REQUIRED ACTION:
Where the listing below has a line with "intros Ht. unfold fires. simpl. rewrite", write out exactly that line and every line after it, stopping after the line with "t ≤ t0 → fires".

Segment Open

(* ===== verification/IoLoop.v ===== *)
(** * The blocking loop over the io_service

    Every blocking call of the library starts one asynchronous operation and then
    runs [while (ec == would_block) get_io_service().run_one();].  The io_service is
    not under src/: the handlers it dispatches, in order, are the input of the model
    (a list of [io_event]), and this file interprets them the way the wait handler
    and the completion lambdas of the sources do. *)

From S2P Require Import Prelude ErrorCode TimedBase.
Open Scope sc_scope.

(** One handler invocation by [run_one()], at a reading of the clock: the wait handler
    of the timer, or the completion of the operation with its arguments. *)
Inductive io_event (P : Type) :=
| EvTimer (t : Z)
| EvOp (t : Z) (err : error_code) (payload : P).
Arguments EvTimer {P} t.
Arguments EvOp {P} t err payload.

Definition event_time {P} (ev : io_event P) : Z :=
  match ev with EvTimer t => t | EvOp t _ _ => t end.

(** The handlers dispatched before the operation completes, and its completion. *)
Fixpoint first_op {P} (evs : list (io_event P))
    : option (list Z * (Z * error_code * P) * list (io_event P)) :=
  match evs with
  | [] => None
  | EvTimer t :: evs =>
      match first_op evs with
      | Some (ts, op, rest) => Some (t :: ts, op, rest)
      | None => None
      end
  | EvOp t err p :: evs => Some ([], (t, err, p), evs)
  end.

Section IoLoop.
Context {D P A : Type} `{TimedDerived D, tm : AsioTimer, pl : Platform}.
Variable acc : A → P → A. (** how the lambda updates the call's local variable *)

(** The completion handler: the lambda stores the payload and the error, reporting a
    time-out when the deadline fired, and its closure then destroys the [expiration]. *)
Definition complete (e : expiration) (err : error_code) (p : P) (w : timed D) (a : A)
    : timed D * error_code * A :=
  let ec := if deadline_fired_ (base w) then timed_out else err in
  (expiration_dtor e w, ec, acc a p).

(** [while (ec == would_block) run_one();] with the completion handler [pend] pending.
    [None]: the events run out and the call is still waiting. *)
Fixpoint run_loop (evs : list (io_event P)) (pend : option expiration) (w : timed D)
    (ec : error_code) (a : A) : option (timed D * error_code * A * list (io_event P)) :=
  if decide (ec = would_block) then
    match evs with
    | [] => None
    | EvTimer t :: evs => run_loop evs pend (run_timer t w) ec a
    | EvOp t err p :: evs =>
        match pend with
        | None => run_loop evs None (advance t w) ec a
        | Some e =>
            let '(w, ec, a) := complete e err p (advance t w) a in
            run_loop evs None w ec a
        end
    end
  else Some (w, ec, a, evs).

End IoLoop.

(** ** What the loop does *)

(** The clock after the events at [ts]. *)
Definition clock_after (t0 : Z) (ts : list Z) : Z := foldl Z.max t0 ts.

(** Whether one of the wait-handler runs at [ts] finds the expiry reached. *)
Definition fires (expiry t0 : Z) (ts : list Z) : bool :=
  existsb (λ t, expiry <=? Z.max t0 t) ts.

Section Lemmas.
Context {D P A : Type} `{TimedDerived D, tm : AsioTimer, pl : Platform}.
Variable acc : A → P → A.

(** The state in which the pending operation completes. *)
Definition after_events (w : timed D) (ts : list Z) (t : Z) : timed D :=
  let f := fires (timer_expiry (base w)) (now w) ts in
  mk_timed
    (mk_timed_base (f || deadline_fired_ (base w))
       (if f then time_point_max else timer_expiry (base w)) 1 (io_stopped (base w)))
    (if f then deadline_actor (self w) else self w)
    (clock_after (now w) (ts ++ [t])).

Lemma fires_never t0 ts :
  clock_ok t0 → Forall clock_ok ts → fires time_point_max t0 ts = false.
Proof.
  intros Hc Hts. unfold fires. induction Hts as [|t ts Ht _ IH]; simpl; [done|].
  rewrite IH, orb_false_r. apply Z.leb_gt. unfold clock_ok in *. lia.
Qed.

Lemma fires_max expiry t0 t ts :
  t0 ≤ t → fires expiry t0 (t :: ts) = (expiry <=? t) || fires expiry t ts.
Proof.
  intros Ht. unfold fires. simpl. rewrite Z.max_r by done.
  destruct (expiry <=? t) eqn:E; simpl; [done|].
  induction ts as [|u ts IH]; simpl; [done|]. rewrite IH. f_equal.
  destruct (expiry <=? Z.max t0 u) eqn:E1, (expiry <=? Z.max t u) eqn:E2; bool_prop; lia.
Qed.

Lemma fires_idle expiry t0 t ts :
  t ≤ t0 → fires expiry t0 (t :: ts) = (expiry <=? t0) || fires expiry t0 ts.
Proof. intros Ht. unfold fires. simpl. by rewrite Z.max_l by done. Qed.

Lemma fires_step expiry t0 t ts :
  fires expiry t0 (t :: ts) = (expiry <=? Z.max t0 t) || fires expiry (Z.max t0 t) ts.
Proof.
  destruct (Z.le_ge_cases t0 t).
  - rewrite Z.max_r by done. by apply fires_max.
  - rewrite Z.max_l by done. by apply fires_idle.
Qed.

Lemma clock_ok_max t0 t : clock_ok t0 → clock_ok t → clock_ok (Z.max t0 t).
Proof. unfold clock_ok. lia. Qed.

Lemma clock_after_ok t0 ts : clock_ok t0 → Forall clock_ok ts → clock_ok (clock_after t0 ts).
Proof.
  intros Hc Hts. revert t0 Hc. induction Hts as [|t ts ? _ IH]; intros t0 ?; simpl; [done|].
  unfold clock_after in *. simpl. apply IH. by apply clock_ok_max.
Qed.

Lemma first_op_times (evs : list (io_event P)) ts op rest :
  first_op evs = Some (ts, op, rest) →
  Forall (λ ev, clock_ok (event_time ev)) evs →
  Forall clock_ok ts ∧ clock_ok op.1.1.
Proof.
  revert ts. induction evs as [|[t|t err p] evs IH]; simpl; intros ts He Hf; [done| |].
  - destruct (first_op evs) as [[[ts' op'] rest']|] eqn:E; [|done].
    simplify_eq. inversion Hf; subst; simpl in *. destruct (IH ts') as [??]; auto.
  - simplify_eq. inversion Hf; subst. simpl. auto.
Qed.

Lemma first_op_rest (evs : list (io_event P)) ts op rest :
  first_op evs = Some (ts, op, rest) →
  Forall (λ ev, clock_ok (event_time ev)) evs →
  Forall (λ ev, clock_ok (event_time ev)) rest.
Proof.
  revert ts. induction evs as [|[t|t err p] evs IH]; simpl; intros ts He Hf; [done| |].
  - destruct (first_op evs) as [[[ts' op'] rest']|] eqn:E; [|done].
    simplify_eq. inversion Hf; subst. eauto.
  - simplify_eq. by inversion Hf.
Qed.

(** Running the wait handler first and the rest after is running them all. *)
Lemma after_events_cons (w : timed D) u ts t :
  timer_waits (base w) = 1%nat → clock_ok (now w) → clock_ok u → Forall clock_ok ts →
  after_events (run_timer u w) ts t = after_events w (u :: ts) t.
Proof.
  intros Hw Hc Hu Hts. unfold after_events. rewrite fires_step.
  destruct (timer_expiry (base w) <=? Z.max (now w) u) eqn:E; bool_prop.
  - rewrite run_timer_late by auto using clock_ok_max. simpl.
    rewrite fires_never by auto using clock_ok_max. done.
  - rewrite run_timer_early by auto. done.
Qed.

Lemma run_timer_clock u (w : timed D) :
  timer_waits (base w) = 1%nat → clock_ok (now w) → clock_ok u → clock_ok (now (run_timer u w)).
Proof.
  intros. destruct (timer_expiry (base w) <=? Z.max (now w) u) eqn:E; bool_prop.
  - rewrite run_timer_late by auto using clock_ok_max. simpl. by apply clock_ok_max.
  - rewrite run_timer_early by auto. simpl. by apply clock_ok_max.
Qed.

Lemma advance_after_events t (w : timed D) :
  timer_waits (base w) = 1%nat → advance t w = after_events w [] t.
Proof.
  intros. unfold after_events, advance, clock_after; simpl.
  destruct w as [[] ??]; simpl in *. by subst.
Qed.

Lemma run_loop_done evs pend (w : timed D) ec a :
  ec ≠ would_block → run_loop acc evs pend w ec a = Some (w, ec, a, evs).
Proof. intros. destruct evs; simpl; by rewrite decide_False. Qed.

(** The characterisation of the loop: it waits exactly until the operation completes,
    reports [timed_out] exactly when the wait handler found the deadline reached before
    that, runs the derived class's actor in that case only, and destroys the
    operation's expiration. *)
Lemma run_loop_spec evs e (w : timed D) a :
  timer_waits (base w) = 1%nat → clock_ok (now w) →
  Forall (λ ev, clock_ok (event_time ev)) evs →
  match first_op evs with
  | None => run_loop acc evs (Some e) w would_block a = None
  | Some (ts, (t, err, p), rest) =>
      let w' := after_events w ts t in
      let ec := if deadline_fired_ (base w') then timed_out else err in
      ec ≠ would_block →
      run_loop acc evs (Some e) w would_block a =
        Some (expiration_dtor e w', ec, acc a p, rest)
  end.
Proof.
  revert w. induction evs as [|[u|t err p] evs IH]; intros w Hw Hc Hf.
  - simpl. by rewrite decide_True.
  - inversion Hf as [|?? Hu Hf']; subst. simpl in Hu.
    assert (Hc' : clock_ok (now (run_timer u w))) by auto using run_timer_clock.
    specialize (IH (run_timer u w) ltac:(auto with timed) Hc' Hf'). simpl.
    rewrite decide_True by done.
    destruct (first_op evs) as [[[ts [[t err] p]] rest]|] eqn:E; [|done].
    destruct (first_op_times _ _ _ _ E Hf') as [Hts _].
    rewrite after_events_cons in IH by auto. exact IH.
  - cbn [first_op]. intros Hec. cbn [run_loop]. rewrite decide_True by done.
    unfold complete. rewrite advance_after_events by done. by apply run_loop_done.
Qed.

(** With no handler pending and [ec] still [would_block] the loop waits for ever. *)
Lemma run_loop_stuck evs (w : timed D) a :
  run_loop acc evs None w would_block a = None.
Proof.
  revert w. induction evs as [|[t|t err p] evs IH]; intros w; simpl; by rewrite decide_True.
Qed.

(** The converse of [run_loop_spec]: how a call that returned did so. *)
Lemma run_loop_inv evs e (w w' : timed D) a a' ec rest :
  timer_waits (base w) = 1%nat → clock_ok (now w) →
  Forall (λ ev, clock_ok (event_time ev)) evs →
  run_loop acc evs (Some e) w would_block a = Some (w', ec, a', rest) →
  ∃ ts t err p, first_op evs = Some (ts, (t, err, p), rest) ∧
    w' = expiration_dtor e (after_events w ts t) ∧ a' = acc a p ∧ ec ≠ would_block ∧
    ec = (if deadline_fired_ (base (after_events w ts t)) then timed_out else err).
Proof.
  revert w. induction evs as [|[u|t err p] evs IH]; intros w Hw Hc Hf Hr; cbn [run_loop] in Hr;
    rewrite decide_True in Hr by done; [done| |].
  - inversion Hf as [|?? Hu Hf']; subst. simpl in Hu.
    assert (Hc' : clock_ok (now (run_timer u w))) by auto using run_timer_clock.
    destruct (IH (run_timer u w) ltac:(auto with timed) Hc' Hf' Hr)
      as (ts & t & err & p & Ho & -> & -> & Hec & ->).
    destruct (first_op_times _ _ _ _ Ho Hf') as [Hts _].
    exists (u :: ts), t, err, p. cbn [first_op]. rewrite Ho, <- after_events_cons by done. split_and!; done.
  - assert (Hadv : advance t w = after_events w [] t) by (by apply advance_after_events).
    unfold complete in Hr. rewrite Hadv in Hr.
    destruct (decide ((if deadline_fired_ (base (after_events w [] t)) then timed_out else err)
      = would_block)) as [Heq|Hne].
    + by rewrite Heq, run_loop_stuck in Hr.
    + rewrite run_loop_done in Hr by done. simplify_eq. by exists [], t, err, p.
Qed.

(** What the derived class's actor preserves, the loop preserves. *)
Lemma run_loop_self (Q : D → Prop) evs pend (w w' : timed D) ec ec' a a' rest :
  (∀ d, Q d → Q (deadline_actor d)) → Q (self w) →
  run_loop acc evs pend w ec a = Some (w', ec', a', rest) → Q (self w').
Proof.
  intros Hact. revert pend w ec a. induction evs as [|[t|t err p] evs IH]; intros pend w ec a Hq;
    cbn [run_loop]; case_decide; try done; try (by intros [= <- _ _ _]).
  - apply IH. unfold run_timer. cbn. destruct (timer_waits (base w)); [done|].
    unfold check_deadline. cbn. destruct (_ <=? _); [by apply Hact|done].
  - destruct pend as [e|]; [|by apply IH]. unfold complete. apply IH.
    unfold expiration_dtor. by destruct (exp_timer e).
Qed.

End Lemmas.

Segment Closed

WRITTEN RESPONSE:
  intros Ht. unfold fires. simpl. rewrite Z.max_r by done.
  destruct (expiry <=? t) eqn:E; simpl; [done|].
  induction ts as [|u ts IH]; simpl; [done|]. rewrite IH. f_equal.
  destruct (expiry <=? Z.max t0 u) eqn:E1, (expiry <=? Z.max t u) eqn:E2; bool_prop; lia.
Qed.

Lemma fires_idle expiry t0 t ts :
  t ≤ t0 → fires expiry t0 (t :: ts) = (expiry <=? t0) || fires expiry t0 ts.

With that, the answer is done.